The new one features an artists’ rendering of Rhett once again carrying Scarlett, but they’re full-figure this time, although half of Rhett’s head and one-third of Scarlett’s are off-cover – Pocket Books, once again GWTW’s publisher after more than 35 years, apparently wasn’t about to pay this time around to license the Gable/Leigh images from Turner Entertainment (although their 1960s paperbacks featured them). Previous paperback editions published by Pocket ran to 862 pages in length and were 7 ¼ high (the industry standard for paperback for decades) by about 1 ¼ inches thick – some of the editions reprinted by Avon Books from 1973 through 1993 were just shy of two inches thick, and the Warner Books reprint published in 1993 (which used the same 1,024-page pagination as the Avon edition) and recently phased-out was about 1 ¾-inches thick.. Pocket Books brand-new 2008 edition has been printed from newly-set type (well, do they still actually set type?) which expands the book’s pagination to a whopping 1,448 pages! And although at 6 ¾ inches in height it’s shorter than previous editions, it’s girth sets a record – 2 3 /4 inches – wider than any standard hardbound edition of the novel!
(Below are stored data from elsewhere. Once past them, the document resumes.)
(** * Swap provisioning engine of [swap_manager.py]

    A shallow embedding of the two provisioners of [src/swap_manager.py]
    ([SwapManager] for partitions, [SwapFileManager] for swap files) together
    with the pieces of the Python runtime they rely on: [str] methods, the
    three regular expressions of the module, [float()] and [int()].

    Conventions of the embedding.
    - A Python [str] is a [string].  The functions are those of Python
      on ASCII text; of the characters beyond it the model knows only
      the superscript digits one, two and three, which [str.isdigit]
      accepts and [int()] refuses.  Other text - the digits of other
      scripts, which [\d], [float()] and [int()] read, and the letters
      that match [i] and [k] when case is ignored - is outside the model.
    - A Python [float] is a binary64 number ([PyFloat], on the
      [spec_float] of the Standard Library, rounding to nearest even) in
      the size parsers, the free-space check, the dialogue of [run], the
      loop that finds the end of the last partition ([last_end_float])
      and the directory sizes.  The partition workflow
      ([create_swap_partition]) keeps the bounds it computes as
      rationals [Q] ([PyNum]): arithmetic is exact there, and every
      concrete value used with it ([0.5], [1.5], [1024] ...) is a small
      dyadic number, on which binary64 arithmetic is exact as well.
    - External commands are answered by an oracle that sees the commands
      issued so far; every command issued is recorded in order. *)

From Stdlib Require Import Bool List String Ascii Arith ZArith QArith Qround Lia.
From Stdlib Require Import DecimalString SpecFloat.
Import ListNotations.
Open Scope string_scope.

(** ** Python [str] primitives *)
Module PyStr.

Definition LF : ascii := ascii_of_nat 10.
Definition CR : ascii := ascii_of_nat 13.

(** [c in "0123456789"], the ASCII part of the class [\d]. *)
Definition isdigit (c : ascii) : bool :=
  let n := nat_of_ascii c in (48 <=? n)%nat && (n <=? 57)%nat.

(** [c.lower()] on ASCII letters. *)
Definition lower_char (c : ascii) : ascii :=
  let n := nat_of_ascii c in
  if (65 <=? n)%nat && (n <=? 90)%nat then ascii_of_nat (n + 32) else c.

(** [s.lower()] *)
Fixpoint lower (s : string) : string :=
  match s with
  | EmptyString => EmptyString
  | String c r => String (lower_char c) (lower r)
  end.

(** [s.startswith(p)] *)
Definition startswith (s p : string) : bool := String.prefix p s.

(** [t in s] for strings: [t] occurs in [s] as a contiguous substring. *)
Fixpoint contains (t s : string) : bool :=
  String.prefix t s ||
  match s with
  | EmptyString => false
  | String _ r => contains t r
  end.

(** [c.isspace()] on ASCII: tab, LF, VT, FF, CR, FS, GS, RS, US, space. *)
Definition isspace (c : ascii) : bool :=
  let n := nat_of_ascii c in
  ((9 <=? n)%nat && (n <=? 13)%nat) || ((28 <=? n)%nat && (n <=? 32)%nat).

Fixpoint lstrip (s : string) : string :=
  match s with
  | EmptyString => EmptyString
  | String c r => if isspace c then lstrip r else s
  end.

Fixpoint rev_append (s acc : string) : string :=
  match s with
  | EmptyString => acc
  | String c r => rev_append r (String c acc)
  end.

Definition rev (s : string) : string := rev_append s EmptyString.

(** [s.strip()] *)
Definition strip (s : string) : string := rev (lstrip (rev (lstrip s))).

(** [s.split(sep)] for a one-character separator. *)
Fixpoint split (sep : ascii) (s : string) : list string :=
  match s with
  | EmptyString => [EmptyString]
  | String c r =>
      if Ascii.eqb c sep then EmptyString :: split sep r
      else match split sep r with
           | h :: t => String c h :: t
           | [] => [String c EmptyString]
           end
  end.

(** ASCII line boundaries of [str.splitlines]: LF, VT, FF, CR, FS, GS, RS
    (and CR LF, which counts once). *)
Definition is_linebreak (c : ascii) : bool :=
  let n := nat_of_ascii c in
  ((10 <=? n)%nat && (n <=? 13)%nat) || ((28 <=? n)%nat && (n <=? 30)%nat).

Fixpoint splitlines_from (after_cr : bool) (s : string) : list string :=
  match s with
  | EmptyString => []
  | String c r =>
      if after_cr && Ascii.eqb c LF then splitlines_from false r
      else if is_linebreak c then EmptyString :: splitlines_from (Ascii.eqb c CR) r
      else match splitlines_from false r with
           | h :: t => String c h :: t
           | [] => [String c EmptyString]
           end
  end.

(** [s.splitlines()] *)
Definition splitlines (s : string) : list string := splitlines_from false s.

(** [s.replace(old, empty)] for a non-empty [old]: occurrences are removed
    left to right without overlap; [skip] counts the characters of an
    occurrence still to be dropped. *)
Fixpoint remove_from (old s : string) (skip : nat) : string :=
  match s with
  | EmptyString => EmptyString
  | String c r =>
      match skip with
      | S k => remove_from old r k
      | O => if String.prefix old s
             then remove_from old r (String.length old - 1)
             else String c (remove_from old r 0)
      end
  end.

Definition remove (old s : string) : string := remove_from old s 0.

(** Longest prefix of digits, and what follows it. *)
Fixpoint span_digits (s : string) : string * string :=
  match s with
  | EmptyString => (EmptyString, EmptyString)
  | String c r =>
      if isdigit c
      then let (d, t) := span_digits r in (String c d, t)
      else (EmptyString, s)
  end.

Definition is_empty (s : string) : bool :=
  match s with EmptyString => true | _ => false end.

(** Value of a string of decimal digits, most significant first. *)
Fixpoint digits_value (acc : N) (s : string) : N :=
  match s with
  | EmptyString => acc
  | String c r => digits_value (acc * 10 + N.of_nat (nat_of_ascii c - 48)) r
  end.

(** [c.upper()] on ASCII letters. *)
Definition upper_char (c : ascii) : ascii :=
  let n := nat_of_ascii c in
  if (97 <=? n)%nat && (n <=? 122)%nat then ascii_of_nat (n - 32) else c.

(** [s.upper()] *)
Fixpoint upper (s : string) : string :=
  match s with
  | EmptyString => EmptyString
  | String c r => String (upper_char c) (upper r)
  end.

(** [s.endswith(suffix)] *)
Fixpoint endswith (s suffix : string) : bool :=
  String.eqb s suffix ||
  match s with
  | EmptyString => false
  | String _ r => endswith r suffix
  end.

(** [s[:-1]] *)
Fixpoint drop_last (s : string) : string :=
  match s with
  | EmptyString => EmptyString
  | String c r =>
      match r with
      | EmptyString => EmptyString
      | String _ _ => String c (drop_last r)
      end
  end.

End PyStr.

(** ** Python numbers *)
Module PyNum.
Import PyStr.

(** [10 ** n] *)
Fixpoint pow10 (n : nat) : positive :=
  match n with
  | O => 1%positive
  | S k => (10 * pow10 k)%positive
  end.

(** Value of the decimal literal [ip "." fp]. *)
Definition decimal (ip fp : string) : Q :=
  Z.of_N (digits_value 0 (ip ++ fp)) # pow10 (String.length fp).

(** [float(s)] on plain decimal text: an optional sign, digits, and an
    optional fraction ([12], [12.5], [.5], [5.]).  [None] is [ValueError].
    Exponents, [inf]/[nan], underscores and surrounding blanks, which
    Python also accepts, are not produced by the callers' inputs and are
    read as [ValueError] here. *)
Definition float_unsigned (s : string) : option Q :=
  let (ip, r) := span_digits s in
  match r with
  | EmptyString => if is_empty ip then None else Some (decimal ip EmptyString)
  | String c r' =>
      if Ascii.eqb c "."
      then let (fp, r'') := span_digits r' in
           if negb (is_empty r'') then None
           else if is_empty ip && is_empty fp then None
           else Some (decimal ip fp)
      else None
  end.

Definition float (s : string) : option Q :=
  match s with
  | String "-" r => option_map Qopp (float_unsigned r)
  | String "+" r => float_unsigned r
  | _ => float_unsigned s
  end.

(** [int(x)] for a float [x]: truncation towards zero. *)
Definition int_of_float (x : Q) : Z := Z.quot (Qnum x) (Zpos (Qden x)).

(** [int(s)] for text: an optional sign and digits.  [None] is
    [ValueError].  Underscores between digits, which Python also accepts,
    are read as [ValueError] here. *)
Definition int_unsigned (s : string) : option Z :=
  let (d, r) := span_digits s in
  if is_empty d || negb (is_empty r) then None
  else Some (Z.of_N (digits_value 0 d)).

Definition int_of_str (s : string) : option Z :=
  match s with
  | String "-" r => option_map Z.opp (int_unsigned r)
  | String "+" r => int_unsigned r
  | _ => int_unsigned s
  end.

(** Float comparison [x > y]. *)
Definition gt (x y : Q) : bool := negb (Qle_bool x y).

End PyNum.

(** ** Python [float] as binary64 *)
Module PyFloat.
Import PyStr.

Definition float := spec_float.

Definition prec : Z := 53.
Definition emax : Z := 1024.

Definition zero : float := S754_zero false.

(** The float nearest to an integer (ties to even); an integer beyond
    the range gives an infinity, where Python raises [OverflowError]. *)
Definition of_Z (z : Z) : float := binary_normalize prec emax z 0 false.
(** * uncruft: scanning and cleanup core, embedded in Rocq

    The development follows the Python package [uncruft]:
    - [models.py]            : [RiskLevel], [Category], [ScanResult], [CleanupResult],
                               [Analysis], [CleanupSession]
    - [categories.py]        : the [CATEGORIES] table and [get_category]
    - [analyzer.py]          : [get_safe_cleanup_targets], [estimate_cleanup_savings],
                               [filter_by_minimum_size], [get_category_by_size]
    - [scanner.py]           : [expand_path], the directory-size engine and its
                               cache, [aggregate_category_results], [scan_path],
                               [scan_category], [quick_scan], [run_command], the
                               protection list
    - [recursive_scanner.py] : [find_matching_directories], [scan_recursive_category],
                               [aggregate_recursive_results]
    - [cleaner.py]           : [is_path_safe], [is_inside_allowed_path], [delete_path],
                               [clean_category], [_run_native_cleanup],
                               [clean_safe_items], [validate_cleanup_request],
                               [delete_node_modules_project]

    Python [int] is [Z], [str] is [string], [Optional[T]] is [option T],
    [dict[str, T]] is [gmap string T] (or an association list where the
    insertion order is visible), [set[str]] is [gset string], and
    [time.time()] readings are binary64 floats ([PrimFloat.float]).
    Functions are modelled at [progress_callback=None]. *)

From Stdlib Require Import ZArith Lia String Ascii List Bool Permutation.
From Stdlib Require Import Sorted DecimalString.
From Stdlib Require Import Floats.PrimFloat Numbers.Cyclic.Int63.Uint63.
From stdpp Require Import base strings gmap list.
Import ListNotations.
So what don’t I like about this new edition? Well, I’m not wild about that cover, for one thing – it’s more appropriate for a historical romance รก la Rosemary Rogers than Margaret Mitchell, and will blend right in with the hundreds of similar covers that still grace many a “bodice-ripper” on store shelves. And somehow the book’s thickness makes it look awkward, almost too short (and it is shorter than the average paperback is these days – height for mass-market paperbacks has become variable these days, depending on the publisher’s whim). And while the thickness of the spine should have made it practical to show the book’s title horizontally, as

Gone

with the

Wind

they instead turned it on its side so that customers have to twist their necks to read the title (could this be an accommodation to at least one of the major chain bookstores who seem to spine as many books as possible, regardless of thickness, thus discouraging many booklovers from browsing and necessitating a trip to the information desk?). The only plus: Pocket is attempting to depict the book’s title as Margaret Mitchell intended it, with a lower-case “w” for "wind".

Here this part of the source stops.